CancerPreventive Medicine

MOST CANCERS AREN’T DETECTED BY SCREENINGS!

Medical science has developed effective, reliable screening procedures for only four types of cancer. Those cancer types are:

     Breast—61% of breast cancers are discovered by mammography

     Cervical—52% of cervical cancers are discovered by PAP Smears

     Colorectal—45% of colorectal cancers are discovered by colonoscopy, 

             sigmoidoscopy, or fecal occult blood testing

     Lung—3% of lung cancers are discovered by screening CT of the chest

Prostate cancer is another for which screening is done, but the methods used aren’t as consistently reliable as those listed above. It is encouraging information, however, because we all know the importance and benefit of finding cancers early when there’s a better chance of complete cure.     BUT

A recent study reported that only 14.1% of all cancers diagnosed in the United States were found during a screening procedure. That means that the remaining 85.9%, a huge percentage, were found after the patient had symptoms or at a time when screening for cancer was not the focus of the evaluation. The “vast majority of cancer types do not have screening tests available.” So, those types of cancer go undetected due to the lack of a reason to start looking for them. Mammograms, PAP smears, and colonoscopies have been done on asymptomatic patients for years because the rate of cancer detection using them has proven to be positive. These screening procedures have impacted outcomes by improving cure rates through early detection. 

We all know how effective these screenings are, but when it’s reported that only 14.1% of all cancers are diagnosed by screenings, it sends a chill up my spine. For all the effort to promote  screenings by physicians, a paltry 14.1% detection rate is shockingly low. I guess this statistic means screening isn’t as effective as most people think, and doctors need to find a better way to screen for asymptomatic disease. Since Medicare and other insurers don’t pay for screenings, it makes it an expensive proposition to do total body screening when you don’t know what you’re looking for nor do you know where to look. Anything one finds is a lucky occurrence. There are many more empty work-ups than are there cancer detections. Patients and insurers will spend money yet find nothing. This is not an affordable, sustainable undertaking. It’s like a complete physical on an asymptomatic patient. You spend money to find something, but the exam is normal. The outcome at that moment is negative, but to find a cancer you need to look again in the future. It’s a “cost-benefit” nightmare.

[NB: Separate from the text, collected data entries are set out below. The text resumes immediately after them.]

(* ===== verification/Accounts.v ===== *)
(** * Accounts: [identity/users/users.service.ts]

    Staff accounts: creation, and the update that never takes the last active
    administrator away. The guarded update is one action: its transaction locks the
    active administrators first, so two of them run one after the other. *)

From S2P Require Import Prelude Schema Errors OrdersRead RateLimit Atoms IdentityStore Revocations Sessions.

(** [StaffAccount]: no password hash. *)
Record StaffAccount := {
  sa_id : string; sa_email : string; sa_displayName : string; sa_role : UserRole; sa_isActive : bool }.

(** [PUBLIC_COLUMNS]. *)
Definition publicColumns (u : UserRow) : StaffAccount :=
  {| sa_id := u_id u; sa_email := u_email u; sa_displayName := u_displayName u; sa_role := u_role u;
     sa_isActive := u_isActive u |}.

Record CreateUserInput := {
  cu_email : string; cu_displayName : string; cu_role : UserRole; cu_password : string }.

(** The changes the schema lets through name at least one field. *)
Record UpdateUserInput := {
  uu_displayName : option string; uu_role : option UserRole; uu_isActive : option bool }.

(** [insert(users)]: the primary key and the case-insensitive unique email. *)
Definition insertUser (row : UserRow) (s : Identity) : Identity * result AppError StaffAccount :=
  if bool_decide (is_Some (i_users s !! u_id row))
     || existsb (fun u => sameEmail (u_email u) (u_email row)) (rows (i_users s))
  then (s, Err (DbError UNIQUE_VIOLATION))
  else (with_users (<[u_id row := row]> (i_users s)) s, Ok (publicColumns row)).

Definition createUser `{!Passwords} (input : CreateUserInput) (id salt : string) : idM StaffAccount :=
  andThen (act (insertUser
    {| u_id := id; u_email := cu_email input; u_passwordHash := hashPassword salt (cu_password input);
       u_displayName := cu_displayName input; u_role := cu_role input; u_isActive := true |}))
    (fun r => match r with
              | Ok created => give created
              | Err error => if isUniqueViolation error then raise (UserEmailExistsError (cu_email input))
                             else raise error
              end).

Definition isActiveAdmin (u : UserRow) : bool := bool_decide (u_role u = ADMIN) && u_isActive u.

Definition applyChanges (changes : UpdateUserInput) (u : UserRow) : UserRow :=
  {| u_id := u_id u; u_email := u_email u; u_passwordHash := u_passwordHash u;
     u_displayName := default (u_displayName u) (uu_displayName changes);
     u_role := default (u_role u) (uu_role changes);
     u_isActive := default (u_isActive u) (uu_isActive changes) |}.

Definition hasId (id : string) (u : UserRow) : bool := bool_decide (u_id u = id).

(** [update(users).set(changes).where(id)]. *)
Definition writeUser (id : string) (changes : UpdateUserInput) (s : Identity)
    : Identity * option StaffAccount :=
  let '(table, updated) := updateWhere (hasId id) (applyChanges changes) (i_users s) in
  (with_users table s, publicColumns <$> head updated).

(** [guardLastAdmin]. *)
Definition guardLastAdmin (id : string) (current : UserRow) (changes : UpdateUserInput) (s : Identity)
    : result AppError unit :=
  let wasAdmin := isActiveAdmin current in
  if negb wasAdmin then Ok tt
  else
    let willBeAdmin := bool_decide (default (u_role current) (uu_role changes) = ADMIN)
                       && default (u_isActive current) (uu_isActive changes) in
    if willBeAdmin then Ok tt
    else
      let count := length (filter (fun u => isActiveAdmin u && negb (hasId id u) = true) (rows (i_users s))) in
      if bool_decide (count = 0%nat) then Err LastAdminError else Ok tt.

(** The transaction of the guarded path, and the row its update returned. *)
Definition guardedUpdateUser (id : string) (changes : UpdateUserInput) (s : Identity)
    : Identity * result AppError (option StaffAccount) :=
  match findFirst (hasId id) (i_users s) with
  | None => (s, Err (ResourceNotFoundError "user" id))
  | Some current =>
      match guardLastAdmin id current changes s with
      | Err e => (s, Err e)
      | Ok _ =>
          let '(s', updated) := writeUser id changes s in (s', Ok updated)
      end
  end.

Definition updateUser (accessTtl : Z) (id : string) (changes : UpdateUserInput) : idM (option StaffAccount) :=
  match uu_role changes, uu_isActive changes with
  | None, None =>
      act (fun s => let '(s', renamed) := writeUser id changes s in
           match renamed with
           | Some renamed => (s', Ok (Some renamed))
           | None => (s', Err (ResourceNotFoundError "user" id))
           end)
  | _, _ =>
      updated ← act (guardedUpdateUser id changes);
      _ ← caught (revokeUser accessTtl id);
      give updated
  end.
(* ===== verification/Reception.v ===== *)
(** * Reception: one café's accounts, executed

    Concrete libraries (a signer, a password check, a hash) that satisfy what the
    theorems ask of theirs, and a small state they run on. *)

From S2P Require Import Prelude Text Schema Errors Idempotency Fingerprint OrdersRead JsonText RateLimit Atoms IdentityStore Revocations Sessions Accounts Devices IdentitySafety.
From Stdlib Require Import Ascii.

(** ** A signer *)

Module Signer.

(** A number as the length of a word, its sign in front. *)
Fixpoint ticks (n : nat) : string := match n with O => "" | S n => String "x"%char (ticks n) end.

Definition tally (z : Z) : string :=
  if z <? 0 then String "-"%char (ticks (Z.to_nat (- z))) else String "+"%char (ticks (Z.to_nat z)).

Definition untally (s : string) : Z :=
  match s with
  | EmptyString => 0
  | String c s => if Ascii.eqb c "-"%char then - Z.of_nat (String.length s) else Z.of_nat (String.length s)
  end.

Lemma ticks_length n : String.length (ticks n) = n.
Proof. induction n; cbn; congruence. Qed.

Lemma untally_tally z : untally (tally z) = z.
Proof.
  unfold tally. destruct (Z.ltb_spec z 0); cbn; rewrite ticks_length; lia.
Qed.

Definition sign (now : Z) (sub role type jti : string) : string :=
  "." +:+ print (JArr [JStr sub; JStr role; JStr type; JStr jti; JStr (tally (now / 1000))]).

Section lifetime.
Context (ttlSeconds : Z).

Definition decode (token : string) : option StaffClaims :=
  match token with
  | EmptyString => None
  | String _ text =>
      match jsonParse text with
      | Some (VArr [VStr sub; VStr role; VStr type; VStr jti; VStr iat]) =>
          Some {| cl_sub := sub; cl_role := role; cl_type := type; cl_jti := jti;
                  cl_iat := untally iat; cl_exp := untally iat + ttlSeconds |}
      | _ => None
      end
  end.

Definition verifyAt (now : Z) (token : string) : JwtAnswer :=
  match decode token with
  | Some claims => if cl_exp claims <=? now / 1000 then JwtExpired else JwtClaims claims
  | None => JwtInvalid
  end.

#[export] Instance signer : Jwt := {| jwt_sign := sign; jwt_decode := decode; jwt_verify := verifyAt |}.

Lemma decode_sign now sub role type jti :
  decode (sign now sub role type jti) = Some
    {| cl_sub := sub; cl_role := role; cl_type := type; cl_jti := jti;
       cl_iat := now / 1000; cl_exp := now / 1000 + ttlSeconds |}.
Proof.
  unfold decode, sign. change ("." +:+ ?x) with (String "."%char x). cbv beta iota.
  rewrite parse_print by done. cbn [ofJson map]. by rewrite untally_tally.
Qed.

#[export] Instance signer_laws : JwtLaws ttlSeconds.
Proof.
  split; [apply decode_sign|]. intros later now sub role type jti. cbn. unfold verifyAt.
  by rewrite decode_sign.
Qed.
End lifetime.
End Signer.

(** ** Passwords and hashes *)

#[export] Instance clearText : Passwords :=
  {| hashPassword := fun salt password => salt +:+ password;
     verifyPassword := fun stored password => bool_decide (String.substring 1 (String.length stored) stored = password) |}.

Definition plain (s : string) : string := s.

(** ** A café with one administrator *)

Definition owner : UserRow :=
  {| u_id := "u0"; u_email := "Owner@cafe.test"; u_passwordHash := "ahunter22222"; u_displayName := "Owner";
     u_role := ADMIN; u_isActive := true |}.

Definition opening : Identity :=
  {| i_now := 5000; i_users := {["u0" := owner]}; i_refreshTokens := ∅; i_kioskDevices := ∅;
     i_redis := ∅; i_redisUp := true; i_published := [] |}.

Lemma opening_valid : valid opening.
Proof.
  assert (∀ k u, i_users opening !! k = Some u → k = "u0" ∧ u = owner) as Hu.
  { intros k u H. unfold opening in H. cbn [i_users] in H. apply lookup_singleton_Some in H. naive_solver. }
  split; [split|split; by intros ?|split; by intros ?].
  - by intros k u [-> ->]%Hu.
  - by intros k k' u u' a [-> _]%Hu [-> _]%Hu.
  - by exists "u0", owner.
Qed.

Definition drawn (n : string) : Draw :=
  {| dr_rowId := "row" +:+ n; dr_jti := "jti" +:+ n; dr_secret := "secret" +:+ n |}.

What needs to be developed is free cancer screenings for asymptomatic patients, along the lines of the vascular ultrasound screenings by “Life Line Screening.” Technology needs to be developed that can detect cancers in asymptomatic patients. In “Star Trek,” Dr. McCoy merely put his patients in a scanning device, and their diagnosis was known immediately. Of course, that device was fictitious and the product of imaginative, futuristic writers. Today’s CT, MR, and PET technologies are not far from that employed by Dr. McCoy, but they are not 100% accurate nor are they as sensitive as needed. Unless I’m unaware of it, nothing of this nature yet exists to find the 86% of cancers currently-available screenings don’t detect. To expect such technology will exist in the future is unrealistic; but then so much of today’s technologies were only dreams 25 years ago, such a device may yet be invented.

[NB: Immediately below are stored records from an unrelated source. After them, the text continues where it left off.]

(** C26. An ended session stays ended, if nothing of it was in flight: a replayed refresh token
    or a logout ends a session in a request that runs alone, no refresh of that session being
    under way (such a refresh revives it: [Entry.Races.ended_session_revived]). Whatever
    requests start afterwards, in whatever order they interleave and wherever they die, none
    of them being the login that opens this session, it never has a live token again, and
    each of its tokens that is still stored is refused as reused. *)
Theorem session_ends f s s' requests fl :
  valid s → ends f s s' → f ∉ requests ≫= opens → rtc astep (start s' requests) fl →
  live f (fl_state fl) = 0 ∧
  ∀ token draw r, findFirst (hasHash (hashSecret token)) (i_refreshTokens (fl_state fl)) = Some r →
    rt_familyId r = f →
    (runAlone (refresh token draw) (fl_state fl)).2 = Err RefreshTokenReusedError.
Proof.
  intros Hv He Hout Hs. destruct (ends_dead f s s' Hv He) as [Hv' Hdead].
  pose proof (dead_session sha256 accessTtl refreshTtl pairingTtl s' requests fl f Hv' Hdead Hout Hs) as Hd.
  destruct (identity_counts sha256 accessTtl refreshTtl pairingTtl s' requests fl Hv' Hs) as (Hvf & _ & _).
  split; [done|]. intros token draw r Er Hf. rewrite (refresh_replay token draw _ r Hvf Er); [done|].
  intros Hlive. apply findFirst_Some in Er as [_ [k Hk]].
  assert (k ∈ liveIds f (i_refreshTokens (fl_state fl))) as Hin.
  { apply elem_of_liveIds. exists r. split; [done|]. unfold isLive, inFamily. by rewrite !bool_decide_eq_true_2. }
  unfold live in Hd. assert (size (liveIds f (i_refreshTokens (fl_state fl))) = 0%nat) as Hz by lia.
  apply size_empty_inv in Hz. set_solver.
Qed.

(** C20. No session ever has two live tokens: however requests interleave, wherever they die,
    two of them racing on the same token do not both get a successor. *)
Theorem one_live_token s requests fl :
  valid s → (∀ f, live f s ≤ 1) → NoDup (requests ≫= opens) →
  (∀ f, f ∈ requests ≫= opens → live f s = 0) →
  rtc astep (start s requests) fl → ∀ f, live f (fl_state fl) ≤ 1.
Proof. apply identity_safe. Qed.

(** In every state the identity services' own requests can reach (retention deletes stale
    tokens in [Retention.v]) there is an active administrator, no two accounts
    share an email in any case, every session belongs to an account, a tablet that may
    order has a token behind it and one that is not paired has a code instead; no account,
    token or tablet is lost, a revoked token stays revoked, and a tablet is paired at most
    once. *)
Theorem identity_invariant s requests fl :
  valid s → rtc astep (start s requests) fl → valid (fl_state fl) ∧ next s (fl_state fl).
Proof.
  intros Hv Hs. by destruct (identity_counts sha256 accessTtl refreshTtl pairingTtl s requests fl Hv Hs) as (? & ? & _).
Qed.
Definition changeItem (changes : UpdateItemInput) (row : MenuItemRow) : MenuItemRow :=
  {| mi_categoryId := default (mi_categoryId row) (uuid <$> ui_categoryId changes);
     mi_name := default (mi_name row) (ui_name changes);
     mi_description := default (mi_description row) (ui_description changes);
     mi_basePriceMinor := default (mi_basePriceMinor row) (ui_basePriceMinor changes);
     mi_imageUrl := default (mi_imageUrl row) (ui_imageUrl changes);
     mi_isAvailable := mi_isAvailable row;
     mi_sortOrder := default (mi_sortOrder row) (ui_sortOrder changes) |}.

(** [UPDATE menu_items SET ... WHERE id = id RETURNING ...]. *)
Definition updateItemRow (id : string) (change : MenuItemRow → MenuItemRow) : txM (option MenuItem) :=
  found ← reads (fun db => menuItems db !! uuid id);
  match found with
  | None => mret None
  | Some row => updated ← putItem (uuid id) (change row); mret (Some updated)
  end.

Definition createItem (id : string) (input : CreateItemInput) : prog MenuItem :=
  after (db_transaction (insertItem id input)) (fun r =>
    match r with
    | Ok created => Return created
    | Err e =>
        if isForeignKeyViolation e then Throw (CategoryUnknownError (ni_categoryId input)) else Throw e
    end).

Definition setItem (changes : UpdateItemInput) (id : string) : txM (option MenuItem) :=
  match changes with
  | {| ui_categoryId := None; ui_name := None; ui_description := None; ui_basePriceMinor := None;
       ui_imageUrl := None; ui_sortOrder := None |} => throw NO_VALUES
  | _ => updateItemRow id (changeItem changes)
  end.

Definition updateItem (id : string) (changes : UpdateItemInput) : prog MenuItem :=
  after (db_transaction (setItem changes id)) (fun r =>
    match r with
    | Ok (Some updated) => Return updated
    | Ok None => Throw (ResourceNotFoundError "menu item" id)
    | Err e =>
        match ui_categoryId changes with
        | Some categoryId =>
            if isForeignKeyViolation e then Throw (CategoryUnknownError categoryId) else Throw e
        | None => Throw e
        end
    end).

Definition withAvailability (isAvailable : bool) (row : MenuItemRow) : MenuItemRow :=
  {| mi_categoryId := mi_categoryId row; mi_name := mi_name row;
     mi_description := mi_description row; mi_basePriceMinor := mi_basePriceMinor row;
     mi_imageUrl := mi_imageUrl row; mi_isAvailable := isAvailable;
     mi_sortOrder := mi_sortOrder row |}.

While it is disheartening to learn that less the 15% of all cancers are discovered via screening procedures, medical practitioners should continue to recommend and use the screening techniques currently available, while continuing to do research into new methods of detection. I think it’s a real possibility such technology will be discovered. Then, doctors can significantly improve cancer detection rates and cancer deaths will finally decline.